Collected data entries
_ _ _ _ _
(** C18: the timer of a hart wakes it.  A write of the comparator of a hart sets
    mtime to the ticks of the clock and leaves the other registers and lines as
    they are.  If the comparator has been reached, the interrupt line of the hart
    goes up and it has no timer thread; if not, the line goes down, and the thread
    of the hart sleeps for the ticks that are missing.  Unless these are so many
    that their microseconds do not fit in 64 bits, the thread notifies the
    device, not before the clock has reached the comparator, and a pass of
    [interrupt] from then on raises the line. *)
Theorem real_clint_timer (s : S) (i : nat) (cmp delay : Z) :
  rc_ok s -> rc_harts_ok -> (i < rc_harts)%nat -> is_uint 64 cmp ->
  let trans := word_write (MTIMECMP_BASE + 8 * Z.of_nat i) uint64_t cmp in
  exists s1, rc_transport trans delay s = (Ret (trans, delay), s1) /\ rc_ok s1 /\
    rc_mtimecmp_of s1 i = cmp /\
    (forall j, j <> i -> rc_mtimecmp_of s1 j = rc_mtimecmp_of s j /\ rc_timer_line s1 j = rc_timer_line s j) /\
    msip_mem (rc_regs (get_rc s1)) = msip_mem (rc_regs (get_rc s)) /\ rc_software_line s1 = rc_software_line s /\
    armed i cmp s1 /\
    (rc_mtime_of s1 < cmp -> (cmp - rc_mtime_of s1) * DIVIDEND < 2 ^ 64 ->
     forall s2, rc_clock s1 <= rc_clock s2 ->
     exists s3, Timer_callback (ticks_to_usec (cmp - rc_mtime_of s1)) s2 = rc_event_notify s3 /\
       forall s4, rc_clock s3 <= rc_clock s4 -> rc_ok s4 -> rc_mtimecmp_of s4 i = cmp ->
       exists s5, rc_interrupt s4 = (Ret tt, s5) /\
         (rc_clock s5 < 2 ^ 64 * (DIVIDEND * 1000) -> rc_timer_line s5 i = true)).
Proof.
  intros Hok Hh Hi Hcmp trans. pose proof (rc_mtimecmp_access s i cmp Hok Hh Hi) as Hacc. fold trans in Hacc.
  destruct (write_mtimecmp s i cmp Hok Hh Hi Hcmp) as (Hok0 & Hv0 & Ho0 & Hc0 & Hl0 & Hsl0 & Hms0).
  fold trans in Hok0, Hv0, Ho0, Hc0, Hl0, Hsl0, Hms0. set (s0 := write_bytes _ trans s) in *.
  destruct (post_write_eq s0 i (access_info (rc_mtimecmp_range (Some rc_post_write_mtimecmp) None) trans delay)
    Hok0 Hh Hi ltac:(cbn; lia)) as (s1 & t & Hs1 & Hok1 & Hc1 & Hl1 & Hm1 & Ht & Harm). rewrite Hv0 in Harm.
  exists s1. split.
  { unfold rc_transport. unfold mbind at 1, M_bind at 1. unfold rc_register_ranges.
    rewrite (route_first _ [] (rc_mtimecmp_range (Some rc_post_write_mtimecmp) None)
      [rc_msip_range (Some rc_post_write_msip) None; rc_mtime_range (Some rc_post_write_mtime) (Some rc_pre_read_mtime)]);
      [| done | apply Hacc | done].
    rewrite process_write_eq by done. unfold mbind at 1, M_bind at 1. fold s0.
    cbn [run_post post_write_callback rc_mtimecmp_range rc_range]. by rewrite Hs1. }
  split; [done |]. split; [by rewrite (calm_mtimecmp _ _ i Hc1) |].
  split; [intros j Hj; by rewrite (calm_mtimecmp _ _ j Hc1), Ho0, Hl1, Hl0 by done |].
  split; [by rewrite (calm_msip _ _ Hc1) |]. split; [by rewrite (calm_software _ _ Hc1) |]. split; [done |].
  intros Hlt Hsmall s2 Hc2. assert (Hk0 : 0 < cmp - rc_mtime_of s1) by lia.
  set (k := cmp - rc_mtime_of s1) in *.
  assert (Hd : ticks_to_usec k = k * DIVIDEND).
  { apply uint_id. unfold is_uint. change DIVIDEND with 30 in *. lia. }
  rewrite Hd. destruct (callback_sleep_ok (Z.to_nat (k * DIVIDEND / US_MAX)) (k * DIVIDEND) s2) as (s3 & Hs3 & Hc3).
  { change DIVIDEND with 30. lia. }
  { change DIVIDEND with 30. rewrite Z2Nat.id by (apply Z.div_pos; [lia | done]). lia. }
  exists s3. split.
  { unfold Timer_callback, mbind, M_bind. rewrite Hs3. done. }
  intros s4 Hc4 Hok4 Hv4. destruct (interrupt_eq s4 i Hok4 Hi) as (s5 & Hs5 & Hline). exists s5. split; [done |].
  intros Hend. apply Hline; [done |]. rewrite Hv4. 
  assert (Hk : ticks t + k <= ticks (rc_clock s4)) by (apply ticks_later; [lia |]; change DIVIDEND with 30 in *; lia).
  enough (rc_mtime_of s1 <= ticks t) by lia. rewrite Hm1. apply Z.mod_le; [| done].
  unfold ticks. do 2 (apply Z.div_pos; [| done]). lia.
Qed.

End real.

(** ** A bench

    A clock that stands still except while a thread sleeps. *)
Record rc_bench : Type := mkRcBench {
  rb_rc : RealCLINT;
  rb_clock : Z;
  rb_timer : nat -> bool;
  rb_software : nat -> bool;
  rb_threads : nat -> option Z
}.

Definition rb_set_timer (i : nat) (b : bool) (s : rc_bench) : rc_bench :=
  mkRcBench (rb_rc s) (rb_clock s) (set_line i b (rb_timer s)) (rb_software s) (rb_threads s).
Definition rb_set_thread (i : nat) (d : option Z) (s : rc_bench) : rc_bench :=
  mkRcBench (rb_rc s) (rb_clock s) (rb_timer s) (rb_software s)
    (fun j => if decide (j = i) then d else rb_threads s j).

#[export] Instance rc_bench_interface : real_clint_interface rc_bench unit := {
  rc_harts := 1;
  get_rc := rb_rc;
  set_rc d s := mkRcBench d (rb_clock s) (rb_timer s) (rb_software s) (rb_threads s);
  rc_now := gets (fun s => Z.max 0 (rb_clock s) / 1000);
  timer_create i d := modify (rb_set_thread i (Some d));
  timer_cancel _ := skip;
  timer_join i := modify (rb_set_thread i None);
  nanosleep ns s := (Ret true, mkRcBench (rb_rc s) (Z.max 0 (rb_clock s) + ns) (rb_timer s) (rb_software s) (rb_threads s));
  rc_event_notify := skip;
  rc_timer_interrupt i b := modify (rb_set_timer i b);
  rc_software_interrupt i b := modify (fun s =>
    mkRcBench (rb_rc s) (rb_clock s) (rb_timer s) (set_line i b (rb_software s)) (rb_threads s))
}.

#[export] Instance rc_bench_system : real_clint_system rc_bench unit.
Proof.
  refine {| rc_clock s := Z.max 0 (rb_clock s); rc_timer_line := rb_timer; rc_software_line := rb_software;
            timer_thread := rb_threads |}; intros; try (eexists; split; [reflexivity |]); cbn; (done || lia).
Defined.

Definition rc_bench_start : rc_bench :=
  mkRcBench (RealCLINT_new 1) 0 (fun _ => false) (fun _ => false) (fun _ => None).

Lemma rc_bench_ok : rc_ok rc_bench_start.
Proof. constructor; done. Qed.

(** Three ticks: the thread sleeps for 90 microseconds, then the line goes up. *)
Lemma real_clint_timer_witness :
  exists s1 s3 s5, rc_transport (word_write MTIMECMP_BASE uint64_t 3) 0 rc_bench_start
      = (Ret (word_write MTIMECMP_BASE uint64_t 3, 0), s1) /\
    rc_timer_line s1 0 = false /\ timer_thread s1 0 = Some 90 /\
    Timer_callback 90 s1 = rc_event_notify s3 /\ rc_interrupt s3 = (Ret tt, s5) /\ rc_timer_line s5 0 = true.
Proof.
  destruct (real_clint_timer (E := unit) rc_bench_start 0 3 0 rc_bench_ok ltac:(unfold rc_harts_ok; cbn; lia)
    ltac:(cbn; lia) ltac:(by apply is_uint_literal)) as (s1 & Hs & Hok & Hcmp & _ & _ & _ & [_ Harm] & Hwake).
  assert (E1 : s1 = snd (rc_transport (E := unit) (word_write MTIMECMP_BASE uint64_t 3) 0 rc_bench_start)).
  { change (word_write MTIMECMP_BASE uint64_t 3) with (word_write (MTIMECMP_BASE + 8 * Z.of_nat 0) uint64_t 3).
    by rewrite Hs. }
  assert (Hm : rc_mtime_of s1 = 0) by (rewrite E1; by vm_compute). rewrite Hm in Harm, Hwake.
  destruct (Harm ltac:(lia)) as [Hline Hth].
  destruct (Hwake ltac:(lia) ltac:(done) s1 ltac:(lia)) as (s3 & Hs3 & Hint).
  assert (E3 : s3 = snd (Timer_callback (E := unit) 90 s1)) by (change 90 with (ticks_to_usec (3 - 0)); by rewrite Hs3).
  destruct (Hint s3 ltac:(lia)) as (s5 & Hs5 & Hup).
  { rewrite E3, E1. constructor; try by vm_compute. intros [|i]; vm_compute; done. }
  { rewrite E3, E1. by vm_compute. }
  assert (E5 : s5 = snd (rc_interrupt (E := unit) s3)) by (by rewrite Hs5).
  exists s1, s3, s5. split; [exact Hs |]. split; [exact Hline |]. split; [exact Hth |]. split; [exact Hs3 |].
  split; [exact Hs5 |]. apply Hup. rewrite E5, E3, E1. by vm_compute.
Defined.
_ _ _ _ _
Find and copy each line of the data where "skip" is present.

  timer_cancel _ := skip;
  rc_event_notify := skip;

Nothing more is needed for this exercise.